TASK STATEMENT:
Repeat the lines below exactly as written, please, from the line with "sub_ok tr s id x ->" to the line with "by exists u.", both lines included, and no others.

↓↓↓

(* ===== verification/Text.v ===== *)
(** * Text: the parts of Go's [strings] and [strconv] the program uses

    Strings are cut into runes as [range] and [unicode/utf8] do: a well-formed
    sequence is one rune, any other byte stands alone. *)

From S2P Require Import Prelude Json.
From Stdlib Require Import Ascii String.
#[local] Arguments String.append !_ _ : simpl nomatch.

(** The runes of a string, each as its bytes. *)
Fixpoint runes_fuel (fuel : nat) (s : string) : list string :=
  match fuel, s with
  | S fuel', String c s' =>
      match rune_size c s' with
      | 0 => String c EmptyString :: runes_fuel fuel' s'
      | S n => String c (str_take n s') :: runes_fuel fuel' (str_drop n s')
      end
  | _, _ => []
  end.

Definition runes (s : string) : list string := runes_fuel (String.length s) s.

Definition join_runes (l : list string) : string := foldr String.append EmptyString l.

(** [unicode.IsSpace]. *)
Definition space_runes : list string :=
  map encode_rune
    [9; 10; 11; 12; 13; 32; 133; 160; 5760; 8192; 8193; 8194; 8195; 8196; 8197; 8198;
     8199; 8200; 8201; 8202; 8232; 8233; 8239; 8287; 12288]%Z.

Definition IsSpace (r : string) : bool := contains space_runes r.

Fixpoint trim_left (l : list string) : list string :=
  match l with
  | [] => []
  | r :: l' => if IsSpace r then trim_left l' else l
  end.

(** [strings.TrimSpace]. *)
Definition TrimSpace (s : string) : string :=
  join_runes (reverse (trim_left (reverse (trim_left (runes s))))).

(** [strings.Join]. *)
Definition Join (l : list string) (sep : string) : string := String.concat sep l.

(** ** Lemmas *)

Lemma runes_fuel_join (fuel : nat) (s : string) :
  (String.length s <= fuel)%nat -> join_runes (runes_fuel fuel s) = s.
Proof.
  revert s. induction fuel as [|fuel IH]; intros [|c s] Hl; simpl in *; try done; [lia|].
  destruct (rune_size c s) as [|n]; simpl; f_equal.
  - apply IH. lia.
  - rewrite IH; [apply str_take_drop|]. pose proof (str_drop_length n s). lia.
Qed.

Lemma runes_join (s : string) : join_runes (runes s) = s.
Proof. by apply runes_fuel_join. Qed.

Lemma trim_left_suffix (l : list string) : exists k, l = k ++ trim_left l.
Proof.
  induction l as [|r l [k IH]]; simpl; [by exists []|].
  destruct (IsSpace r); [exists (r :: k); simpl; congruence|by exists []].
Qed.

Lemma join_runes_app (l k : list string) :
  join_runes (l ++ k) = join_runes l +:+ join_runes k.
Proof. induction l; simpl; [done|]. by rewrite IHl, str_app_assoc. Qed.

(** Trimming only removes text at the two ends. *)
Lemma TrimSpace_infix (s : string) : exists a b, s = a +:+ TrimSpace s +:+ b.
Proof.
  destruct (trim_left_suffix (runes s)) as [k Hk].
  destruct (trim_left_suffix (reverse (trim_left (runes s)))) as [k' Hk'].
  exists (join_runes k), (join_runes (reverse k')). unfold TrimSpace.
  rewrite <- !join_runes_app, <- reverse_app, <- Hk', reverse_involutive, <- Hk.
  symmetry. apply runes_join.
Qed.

↑↑↑
↓↓↓

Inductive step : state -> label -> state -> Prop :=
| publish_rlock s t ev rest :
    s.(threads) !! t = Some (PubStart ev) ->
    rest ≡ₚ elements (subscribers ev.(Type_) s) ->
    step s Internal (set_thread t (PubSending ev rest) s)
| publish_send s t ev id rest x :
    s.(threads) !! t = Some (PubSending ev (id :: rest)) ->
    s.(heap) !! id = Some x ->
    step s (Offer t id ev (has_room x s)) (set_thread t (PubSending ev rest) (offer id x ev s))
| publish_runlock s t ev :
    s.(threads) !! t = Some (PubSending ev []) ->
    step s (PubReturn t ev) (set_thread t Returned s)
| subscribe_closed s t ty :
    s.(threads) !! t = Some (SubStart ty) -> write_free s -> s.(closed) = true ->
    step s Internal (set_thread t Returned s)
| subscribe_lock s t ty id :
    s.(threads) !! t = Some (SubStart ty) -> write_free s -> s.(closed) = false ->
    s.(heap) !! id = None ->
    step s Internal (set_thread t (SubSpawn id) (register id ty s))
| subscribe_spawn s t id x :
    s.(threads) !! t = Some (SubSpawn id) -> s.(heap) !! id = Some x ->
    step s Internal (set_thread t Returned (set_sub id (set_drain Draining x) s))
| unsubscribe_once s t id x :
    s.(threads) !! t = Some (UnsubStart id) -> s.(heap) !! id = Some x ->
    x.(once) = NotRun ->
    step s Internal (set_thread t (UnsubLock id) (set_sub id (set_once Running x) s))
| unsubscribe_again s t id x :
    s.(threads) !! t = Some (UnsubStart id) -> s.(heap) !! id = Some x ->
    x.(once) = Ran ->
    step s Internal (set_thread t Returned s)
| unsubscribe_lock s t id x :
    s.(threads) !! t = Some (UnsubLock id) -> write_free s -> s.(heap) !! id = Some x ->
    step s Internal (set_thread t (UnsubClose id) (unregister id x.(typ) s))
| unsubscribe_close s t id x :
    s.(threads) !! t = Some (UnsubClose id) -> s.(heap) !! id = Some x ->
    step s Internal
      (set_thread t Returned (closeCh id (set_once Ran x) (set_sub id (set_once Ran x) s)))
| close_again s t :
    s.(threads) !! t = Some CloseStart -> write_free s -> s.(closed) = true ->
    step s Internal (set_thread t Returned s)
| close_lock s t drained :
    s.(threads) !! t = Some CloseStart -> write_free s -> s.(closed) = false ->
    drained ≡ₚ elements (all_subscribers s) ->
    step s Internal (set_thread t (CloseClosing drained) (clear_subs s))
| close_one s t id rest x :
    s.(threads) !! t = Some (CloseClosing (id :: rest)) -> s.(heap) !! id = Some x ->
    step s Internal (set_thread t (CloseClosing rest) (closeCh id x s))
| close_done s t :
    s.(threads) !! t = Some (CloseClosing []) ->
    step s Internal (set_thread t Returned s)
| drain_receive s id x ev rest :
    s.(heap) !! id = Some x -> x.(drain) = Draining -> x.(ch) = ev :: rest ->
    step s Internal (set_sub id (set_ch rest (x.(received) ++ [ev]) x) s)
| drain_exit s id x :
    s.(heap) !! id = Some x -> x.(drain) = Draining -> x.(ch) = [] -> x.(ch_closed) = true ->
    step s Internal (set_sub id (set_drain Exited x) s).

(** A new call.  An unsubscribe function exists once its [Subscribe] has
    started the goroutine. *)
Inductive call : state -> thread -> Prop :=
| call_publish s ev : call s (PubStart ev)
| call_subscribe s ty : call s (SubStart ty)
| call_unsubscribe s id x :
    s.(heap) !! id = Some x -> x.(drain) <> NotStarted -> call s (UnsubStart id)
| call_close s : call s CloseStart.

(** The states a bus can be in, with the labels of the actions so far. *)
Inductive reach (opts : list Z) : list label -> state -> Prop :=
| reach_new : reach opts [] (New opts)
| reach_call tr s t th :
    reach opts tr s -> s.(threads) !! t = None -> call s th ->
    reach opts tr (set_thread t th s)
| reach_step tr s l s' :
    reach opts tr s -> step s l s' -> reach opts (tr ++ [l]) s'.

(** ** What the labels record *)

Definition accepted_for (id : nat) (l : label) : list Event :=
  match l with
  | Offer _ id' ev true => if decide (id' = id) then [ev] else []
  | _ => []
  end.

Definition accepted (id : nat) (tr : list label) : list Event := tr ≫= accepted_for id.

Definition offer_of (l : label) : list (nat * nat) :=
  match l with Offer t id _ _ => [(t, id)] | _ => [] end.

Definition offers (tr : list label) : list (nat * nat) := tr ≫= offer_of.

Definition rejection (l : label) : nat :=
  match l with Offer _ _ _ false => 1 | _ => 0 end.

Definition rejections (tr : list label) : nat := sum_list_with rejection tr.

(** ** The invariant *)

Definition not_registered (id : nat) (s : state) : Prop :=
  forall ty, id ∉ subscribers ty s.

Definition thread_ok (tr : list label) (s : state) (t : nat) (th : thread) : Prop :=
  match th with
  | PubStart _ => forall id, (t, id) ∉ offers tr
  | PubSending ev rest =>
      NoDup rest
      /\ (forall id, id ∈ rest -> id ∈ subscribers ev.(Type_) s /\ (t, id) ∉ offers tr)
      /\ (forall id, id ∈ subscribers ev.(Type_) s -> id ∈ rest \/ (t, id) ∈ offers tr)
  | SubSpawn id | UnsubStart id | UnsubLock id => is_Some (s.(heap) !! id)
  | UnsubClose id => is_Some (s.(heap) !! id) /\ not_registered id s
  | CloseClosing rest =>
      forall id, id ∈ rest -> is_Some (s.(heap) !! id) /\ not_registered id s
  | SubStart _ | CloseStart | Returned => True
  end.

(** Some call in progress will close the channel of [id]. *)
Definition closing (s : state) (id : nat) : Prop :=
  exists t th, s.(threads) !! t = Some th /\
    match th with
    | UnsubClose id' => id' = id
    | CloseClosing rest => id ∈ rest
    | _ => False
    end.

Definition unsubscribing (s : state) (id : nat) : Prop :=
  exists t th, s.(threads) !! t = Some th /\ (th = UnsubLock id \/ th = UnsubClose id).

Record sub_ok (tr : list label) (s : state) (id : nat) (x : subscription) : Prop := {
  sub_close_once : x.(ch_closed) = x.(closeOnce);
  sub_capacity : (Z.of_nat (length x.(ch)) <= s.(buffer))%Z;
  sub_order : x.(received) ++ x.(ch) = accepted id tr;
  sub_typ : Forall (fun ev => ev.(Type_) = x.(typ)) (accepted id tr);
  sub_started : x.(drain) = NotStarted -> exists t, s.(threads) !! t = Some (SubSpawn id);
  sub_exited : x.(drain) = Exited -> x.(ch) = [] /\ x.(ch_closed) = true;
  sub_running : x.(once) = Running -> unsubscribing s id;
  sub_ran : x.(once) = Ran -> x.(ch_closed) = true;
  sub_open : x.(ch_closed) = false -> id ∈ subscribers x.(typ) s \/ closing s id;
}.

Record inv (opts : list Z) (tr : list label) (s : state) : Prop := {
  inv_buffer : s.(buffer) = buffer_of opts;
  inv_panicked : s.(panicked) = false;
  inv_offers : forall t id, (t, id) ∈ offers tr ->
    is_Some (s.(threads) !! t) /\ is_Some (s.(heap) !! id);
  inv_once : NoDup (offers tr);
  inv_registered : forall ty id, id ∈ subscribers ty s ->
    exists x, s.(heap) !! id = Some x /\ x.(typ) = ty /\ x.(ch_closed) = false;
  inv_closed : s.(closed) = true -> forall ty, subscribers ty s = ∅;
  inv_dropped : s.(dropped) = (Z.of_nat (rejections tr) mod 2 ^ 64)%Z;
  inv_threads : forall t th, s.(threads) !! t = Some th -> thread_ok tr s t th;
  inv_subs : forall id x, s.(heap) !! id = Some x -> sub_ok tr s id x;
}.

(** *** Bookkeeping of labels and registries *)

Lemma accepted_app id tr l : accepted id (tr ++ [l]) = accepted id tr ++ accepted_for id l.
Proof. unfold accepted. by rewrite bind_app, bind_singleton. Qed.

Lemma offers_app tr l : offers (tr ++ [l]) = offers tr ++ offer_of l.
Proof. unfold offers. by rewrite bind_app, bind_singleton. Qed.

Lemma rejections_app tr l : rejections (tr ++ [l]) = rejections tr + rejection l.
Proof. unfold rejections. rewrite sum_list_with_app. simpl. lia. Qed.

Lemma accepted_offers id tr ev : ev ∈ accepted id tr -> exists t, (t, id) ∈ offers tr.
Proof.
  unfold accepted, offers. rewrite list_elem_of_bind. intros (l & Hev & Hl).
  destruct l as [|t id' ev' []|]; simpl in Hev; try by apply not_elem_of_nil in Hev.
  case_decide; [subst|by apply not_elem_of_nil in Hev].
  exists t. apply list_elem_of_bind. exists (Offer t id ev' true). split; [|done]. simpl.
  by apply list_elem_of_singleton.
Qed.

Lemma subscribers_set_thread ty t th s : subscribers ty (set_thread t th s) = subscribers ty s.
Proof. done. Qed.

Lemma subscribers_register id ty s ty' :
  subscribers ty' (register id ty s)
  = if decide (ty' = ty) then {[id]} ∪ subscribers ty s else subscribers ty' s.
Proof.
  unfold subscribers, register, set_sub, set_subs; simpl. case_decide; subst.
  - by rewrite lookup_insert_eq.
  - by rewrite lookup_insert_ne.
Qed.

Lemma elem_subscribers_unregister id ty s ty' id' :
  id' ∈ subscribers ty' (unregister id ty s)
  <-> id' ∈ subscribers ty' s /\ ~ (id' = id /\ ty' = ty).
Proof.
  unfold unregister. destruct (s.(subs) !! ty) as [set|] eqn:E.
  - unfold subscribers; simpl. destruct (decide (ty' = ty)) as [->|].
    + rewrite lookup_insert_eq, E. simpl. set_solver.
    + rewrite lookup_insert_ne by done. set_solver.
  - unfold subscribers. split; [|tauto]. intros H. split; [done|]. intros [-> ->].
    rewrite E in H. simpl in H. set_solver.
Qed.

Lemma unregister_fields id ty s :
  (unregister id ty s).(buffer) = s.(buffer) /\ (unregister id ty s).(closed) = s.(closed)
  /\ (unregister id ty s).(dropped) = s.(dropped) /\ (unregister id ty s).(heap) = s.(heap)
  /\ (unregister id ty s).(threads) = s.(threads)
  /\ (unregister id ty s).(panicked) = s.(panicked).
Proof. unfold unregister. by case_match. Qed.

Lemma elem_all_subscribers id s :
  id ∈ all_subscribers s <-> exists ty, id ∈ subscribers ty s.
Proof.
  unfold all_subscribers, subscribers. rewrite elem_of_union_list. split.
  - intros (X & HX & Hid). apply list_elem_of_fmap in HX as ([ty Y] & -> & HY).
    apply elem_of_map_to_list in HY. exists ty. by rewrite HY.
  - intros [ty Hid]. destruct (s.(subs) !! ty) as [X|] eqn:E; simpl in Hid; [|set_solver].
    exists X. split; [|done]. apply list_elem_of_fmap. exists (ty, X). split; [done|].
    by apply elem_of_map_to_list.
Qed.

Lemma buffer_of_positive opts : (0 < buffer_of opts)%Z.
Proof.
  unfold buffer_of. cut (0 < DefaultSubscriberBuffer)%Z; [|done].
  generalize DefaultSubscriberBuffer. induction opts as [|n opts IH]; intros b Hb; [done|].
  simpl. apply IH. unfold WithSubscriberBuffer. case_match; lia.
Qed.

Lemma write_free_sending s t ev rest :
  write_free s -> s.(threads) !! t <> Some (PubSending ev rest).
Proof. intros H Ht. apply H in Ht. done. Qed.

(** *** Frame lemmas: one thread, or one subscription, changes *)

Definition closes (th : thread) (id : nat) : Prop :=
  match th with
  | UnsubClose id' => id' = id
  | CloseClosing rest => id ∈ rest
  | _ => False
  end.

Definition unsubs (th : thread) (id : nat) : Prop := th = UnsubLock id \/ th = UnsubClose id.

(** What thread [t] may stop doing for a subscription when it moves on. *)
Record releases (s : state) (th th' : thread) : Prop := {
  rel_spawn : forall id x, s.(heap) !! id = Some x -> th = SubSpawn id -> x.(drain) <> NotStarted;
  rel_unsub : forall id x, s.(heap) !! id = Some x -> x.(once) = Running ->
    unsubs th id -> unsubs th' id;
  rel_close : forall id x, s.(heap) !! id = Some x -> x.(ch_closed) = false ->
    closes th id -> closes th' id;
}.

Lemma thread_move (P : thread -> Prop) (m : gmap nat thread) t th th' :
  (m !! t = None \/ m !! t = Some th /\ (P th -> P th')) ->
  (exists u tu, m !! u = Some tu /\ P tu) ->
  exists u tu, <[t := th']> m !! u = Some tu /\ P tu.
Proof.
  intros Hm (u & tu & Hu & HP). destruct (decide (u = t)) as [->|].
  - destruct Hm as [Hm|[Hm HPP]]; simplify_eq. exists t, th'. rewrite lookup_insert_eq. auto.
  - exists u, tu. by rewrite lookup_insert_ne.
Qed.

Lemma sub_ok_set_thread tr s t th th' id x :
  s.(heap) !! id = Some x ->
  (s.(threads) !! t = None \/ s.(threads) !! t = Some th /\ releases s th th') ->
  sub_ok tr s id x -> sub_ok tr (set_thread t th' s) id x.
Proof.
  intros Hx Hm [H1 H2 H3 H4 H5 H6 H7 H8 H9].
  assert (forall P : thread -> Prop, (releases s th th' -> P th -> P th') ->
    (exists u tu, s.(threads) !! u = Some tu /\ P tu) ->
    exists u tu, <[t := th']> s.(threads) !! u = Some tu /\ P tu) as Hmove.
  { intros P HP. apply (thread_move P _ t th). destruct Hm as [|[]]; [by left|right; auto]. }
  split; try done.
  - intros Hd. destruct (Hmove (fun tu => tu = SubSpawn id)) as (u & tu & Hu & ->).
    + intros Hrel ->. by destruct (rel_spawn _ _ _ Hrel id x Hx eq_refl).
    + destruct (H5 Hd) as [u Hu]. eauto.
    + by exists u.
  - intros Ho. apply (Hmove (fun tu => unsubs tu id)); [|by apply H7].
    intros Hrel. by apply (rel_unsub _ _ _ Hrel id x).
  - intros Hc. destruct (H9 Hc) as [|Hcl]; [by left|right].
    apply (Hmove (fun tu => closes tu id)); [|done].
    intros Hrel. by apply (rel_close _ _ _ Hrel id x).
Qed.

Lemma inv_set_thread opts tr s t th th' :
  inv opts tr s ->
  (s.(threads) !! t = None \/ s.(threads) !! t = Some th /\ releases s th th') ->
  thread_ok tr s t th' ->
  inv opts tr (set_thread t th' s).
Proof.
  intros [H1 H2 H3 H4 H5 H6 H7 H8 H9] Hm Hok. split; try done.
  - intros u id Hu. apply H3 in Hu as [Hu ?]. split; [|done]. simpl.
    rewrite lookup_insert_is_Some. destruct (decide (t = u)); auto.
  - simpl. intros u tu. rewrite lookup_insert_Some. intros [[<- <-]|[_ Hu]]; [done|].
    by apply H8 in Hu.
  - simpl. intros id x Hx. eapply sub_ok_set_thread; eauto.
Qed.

↑↑↑

ANSWER SPACE:
  sub_ok tr s id x -> sub_ok tr (set_thread t th' s) id x.
Proof.
  intros Hx Hm [H1 H2 H3 H4 H5 H6 H7 H8 H9].
  assert (forall P : thread -> Prop, (releases s th th' -> P th -> P th') ->
    (exists u tu, s.(threads) !! u = Some tu /\ P tu) ->
    exists u tu, <[t := th']> s.(threads) !! u = Some tu /\ P tu) as Hmove.
  { intros P HP. apply (thread_move P _ t th). destruct Hm as [|[]]; [by left|right; auto]. }
  split; try done.
  - intros Hd. destruct (Hmove (fun tu => tu = SubSpawn id)) as (u & tu & Hu & ->).
    + intros Hrel ->. by destruct (rel_spawn _ _ _ Hrel id x Hx eq_refl).
    + destruct (H5 Hd) as [u Hu]. eauto.
    + by exists u.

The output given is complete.